[Collected data entries]
========

(* ===== verification/Metrics.v ===== *)
(** * The metrics page, [pages/MetricsPage.tsx]

    State (lines 9-19): the metrics draft, a JavaScript object edited
    generically like the log-session page's (lines 34-45), and the
    message.  Submit (lines 21-30) sends [{ user_id: USER_ID, metrics }]
    with [api.updateMetrics] and shows [${result.status} for
    ${result.date}], or the [ApiError]'s message, or ["Failed to update
    metrics"]. *)

From S2P Require Import Prelude JsNum JsValue Json Schema Wire Client Page Forms.

Module MetricsPage.

Definition USER_ID : number := of_Z 1.

Record state := {
  metrics : list (string * value);
  message : string
}.

Inductive action :=
  | EditMetric (key raw : string)
  | Submit.

Inductive tag := UpdateCall.

(** The literal of lines 9-18, with [today] the [toISOString().slice(0, 10)]
    of line 10. *)
Definition initialMetrics (today : string) : SessionMetrics.t :=
  {| SessionMetrics.date := today; SessionMetrics.sleep_hours := of_Z 7;
     SessionMetrics.resting_hr := of_Z 55; SessionMetrics.hrv_rmssd := of_Z 55;
     SessionMetrics.soreness := of_Z 3; SessionMetrics.motivation := of_Z 7;
     SessionMetrics.rpe_session := of_Z 7; SessionMetrics.duration_min := of_Z 60 |}.

Definition initial (today : string) : state :=
  {| metrics := SessionMetrics.to_props (initialMetrics today); message := "" |}.

(** [{ user_id: USER_ID, metrics }], line 23. *)
Definition payload (s : state) : value :=
  VObj [("user_id", VNum USER_ID); ("metrics", VObj (metrics s))].

Definition rendered (s : state) (a : action) : bool :=
  match a with
  | EditMetric key _ => bool_decide (key ∈ (metrics s).*1)
  | Submit => true
  end.

Definition handle (s : state) (a : action) : state * list (tag * FetchCall) :=
  match a with
  | EditMetric key raw => ({| metrics := edit_metric key raw (metrics s); message := message s |}, [])
  | Submit => (s, [(UpdateCall, updateMetrics (payload s))])
  end.

(** Lines 25-29. *)
Definition submit_message (r : js value) : string :=
  match r ≫= λ result, st ← get_prop result "status"; d ← get_prop result "date"; Ok (st, d) with
  | Ok (st, d) => to_str st +:+ " for " +:+ to_str d
  | Throw e => api_error_message e "Failed to update metrics"
  end.

Definition continuation (t : tag) (r : js value) (s : state) : state :=
  {| metrics := metrics s; message := submit_message r |}.

Definition page (today : string) : PageSpec :=
  {| St := state; Act := action; Tag := tag;
     init := initial today; mount := [];
     enabled := rendered; act := handle; settle := continuation |}.

(** ** Theorems *)

Lemma initialMetrics_canonical today : metrics_canonical (initialMetrics today).
Proof. repeat apply Forall_cons_2; [apply of_Z_canonical..|apply Forall_nil_2]. Qed.

(** The draft invariant: the draft is the object of a [SessionMetrics]
    record whose numbers are in canonical form. *)
Lemma metrics_draft_invariant today c :
  reachable (page today) c →
  ∃ m, metrics (cur _ c) = SessionMetrics.to_props m ∧ metrics_canonical m.
Proof.
  apply (reachable_invariant (page today)
    (λ s, ∃ m, metrics s = SessionMetrics.to_props m ∧ metrics_canonical m)).
  - exists (initialMetrics today). split; [done|apply initialMetrics_canonical].
  - intros s [key raw|] Hen (m & Hm & Hc); simpl in *; [|eauto].
    apply bool_decide_eq_true in Hen. rewrite Hm in Hen |- *.
    exists (set_metric m key raw). split; [by apply edit_metric_shape|by apply set_metric_canonical].
  - intros s t r Hs. exact Hs.
Qed.

(** C11: in every reachable state of the metrics page the draft is the
    object of a [SessionMetrics] record, and "Update Metrics" sends it as
    the [metrics] of a [DailyMetricsUpdate] with [USER_ID], by [POST] to
    [/api/update-metrics]. *)
Theorem metrics_submit_call today c :
  reachable (page today) c →
  ∃ m, metrics (cur _ c) = SessionMetrics.to_props m ∧
    handle (cur _ c) Submit =
    (cur _ c, [(UpdateCall,
      {| url := "/api/update-metrics"; method := "POST"; headers := [json_content_type];
         body := stringify (DailyMetricsUpdate.to_value
           {| DailyMetricsUpdate.user_id := USER_ID; DailyMetricsUpdate.metrics := m |}) |})]).
Proof.
  intros Hc. destruct (metrics_draft_invariant today c Hc) as (m & Hm & _).
  exists m. split; [done|]. simpl. unfold payload. by rewrite Hm.
Qed.

(** C12: the message once the call settles: [<status> for <date>] read
    from a 2xx object body, the [ApiError]'s message on a non-2xx
    response, ["Failed to update metrics"] on a network failure or a
    [null] or non-JSON 2xx body; the draft is kept. *)
Theorem metrics_submit_settles r s :
  let s' := continuation UpdateCall (handle_response r) s in
  metrics s' = metrics s ∧
  match r with
  | NetworkError => message s' = "Failed to update metrics"
  | Responded resp =>
      if ok resp then
        match parse (text resp) with
        | Ok (VObj ps) =>
            message s' = to_str (default VUndefined (assoc_get "status" ps)) +:+ " for "
                         +:+ to_str (default VUndefined (assoc_get "date" ps))
        | Ok VUndefined | Ok VNull | Throw _ => message s' = "Failed to update metrics"
        | Ok _ => ∃ x y, message s' = x +:+ " for " +:+ y
        end
      else message s' = to_str (error_detail resp)
  end.
Proof.
  simpl. split; [done|]. unfold submit_message.
  destruct r as [|resp]; [done|]. cbn [handle_response].
  destruct (ok resp); [|done].
  destruct (parse (text resp)) as [v|e] eqn:Hp; cbn [mbind js_bind];
    [|by apply parse_throw in Hp as ->].
  destruct (decide (v = VUndefined ∨ v = VNull)) as [Hn|Hn].
  { rewrite get_prop_nullish by done. by destruct Hn as [-> | ->]. }
  destruct (get_prop_ok v "status") as [x Hx]; [naive_solver|naive_solver|].
  destruct (get_prop_ok v "date") as [y Hy]; [naive_solver|naive_solver|].
  rewrite Hx, Hy. destruct v; simpl in Hx, Hy; simplify_eq; naive_solver.
Qed.

(** C30: what the server receives is the draft: in every reachable state
    whose numbers are finite, "Update Metrics" POSTs a text that
    [JSON.parse] and the schema check of [DailyMetricsUpdate] read back as
    exactly [USER_ID] and the metrics on screen. *)
Theorem metrics_submit_wire today c :
  reachable (page today) c → Forall (λ x, is_finite x = true) (metrics_numbers (metrics (cur _ c))) →
  ∃ x t, handle (cur _ c) Submit = (cur _ c, [(UpdateCall, updateMetrics (DailyMetricsUpdate.to_value x))]) ∧
    body (updateMetrics (DailyMetricsUpdate.to_value x)) = Some t ∧
    read_body DailyMetricsUpdate.of_value t = Some x ∧
    DailyMetricsUpdate.user_id x = USER_ID ∧
    SessionMetrics.to_props (DailyMetricsUpdate.metrics x) = metrics (cur _ c).
Proof.
  intros Hc Hfin. destruct (metrics_draft_invariant today c Hc) as (m & Hm & Hcan).
  rewrite Hm, metrics_numbers_props in Hfin.
  set (x := {| DailyMetricsUpdate.user_id := USER_ID; DailyMetricsUpdate.metrics := m |}).
  destruct (daily_metrics_update_wire x) as (t & Ht & Hread).
  { apply Forall_cons_2; [split; [apply of_Z_canonical|done]|by apply json_numbers]. }
  exists x, t. split_and!; [|by simpl; rewrite Ht|done|done|done].
  cbn [handle]. unfold payload, x. by rewrite Hm.
Qed.

(** ** Witnesses *)

Definition today0 : string := "2026-11-09".

Definition user (a : action) : event (page today0) := User a.

Definition edits0 : list (event (page today0)) :=
  [user (EditMetric "soreness" "5"); user (EditMetric "date" "2026-11-08")].

Definition edited0 : config (page today0) := default start (run (page today0) start edits0).

Lemma metrics_submit_call_witness :
  ∃ m, metrics (cur _ edited0) = SessionMetrics.to_props m ∧
    handle (cur _ edited0) Submit =
    (cur _ edited0, [(UpdateCall,
      {| url := "/api/update-metrics"; method := "POST"; headers := [json_content_type];
         body := stringify (DailyMetricsUpdate.to_value
           {| DailyMetricsUpdate.user_id := USER_ID; DailyMetricsUpdate.metrics := m |}) |})]).
Proof.
  apply (metrics_submit_call today0 edited0).
  apply (run_reachable _ start edits0); [apply reach_start|]. reflexivity.
Defined.

(** The body sent after the two edits is read back as the draft. *)
Lemma metrics_submit_wire_witness :
  ∃ x t, body (updateMetrics (DailyMetricsUpdate.to_value x)) = Some t ∧
    read_body DailyMetricsUpdate.of_value t = Some x ∧
    SessionMetrics.to_props (DailyMetricsUpdate.metrics x) = metrics (cur _ edited0).
Proof.
  destruct (metrics_submit_wire today0 edited0) as (x & t & _ & Hb & Hr & _ & He).
  - apply (run_reachable _ start edits0); [apply reach_start|]. reflexivity.
  - vm_compute. repeat constructor.
  - exists x, t. by split_and!.
Defined.

End MetricsPage.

========

--- Task to complete ---
Keeping every character as it is, restate the lines above that run from the line with "exactly [USER_ID] and" through the line with "DailyMetricsUpdate.user_id x = USER_ID ∧", both included, and nothing else.

--- Response to the task ---
    exactly [USER_ID] and the metrics on screen. *)
Theorem metrics_submit_wire today c :
  reachable (page today) c → Forall (λ x, is_finite x = true) (metrics_numbers (metrics (cur _ c))) →
  ∃ x t, handle (cur _ c) Submit = (cur _ c, [(UpdateCall, updateMetrics (DailyMetricsUpdate.to_value x))]) ∧
    body (updateMetrics (DailyMetricsUpdate.to_value x)) = Some t ∧
    read_body DailyMetricsUpdate.of_value t = Some x ∧
    DailyMetricsUpdate.user_id x = USER_ID ∧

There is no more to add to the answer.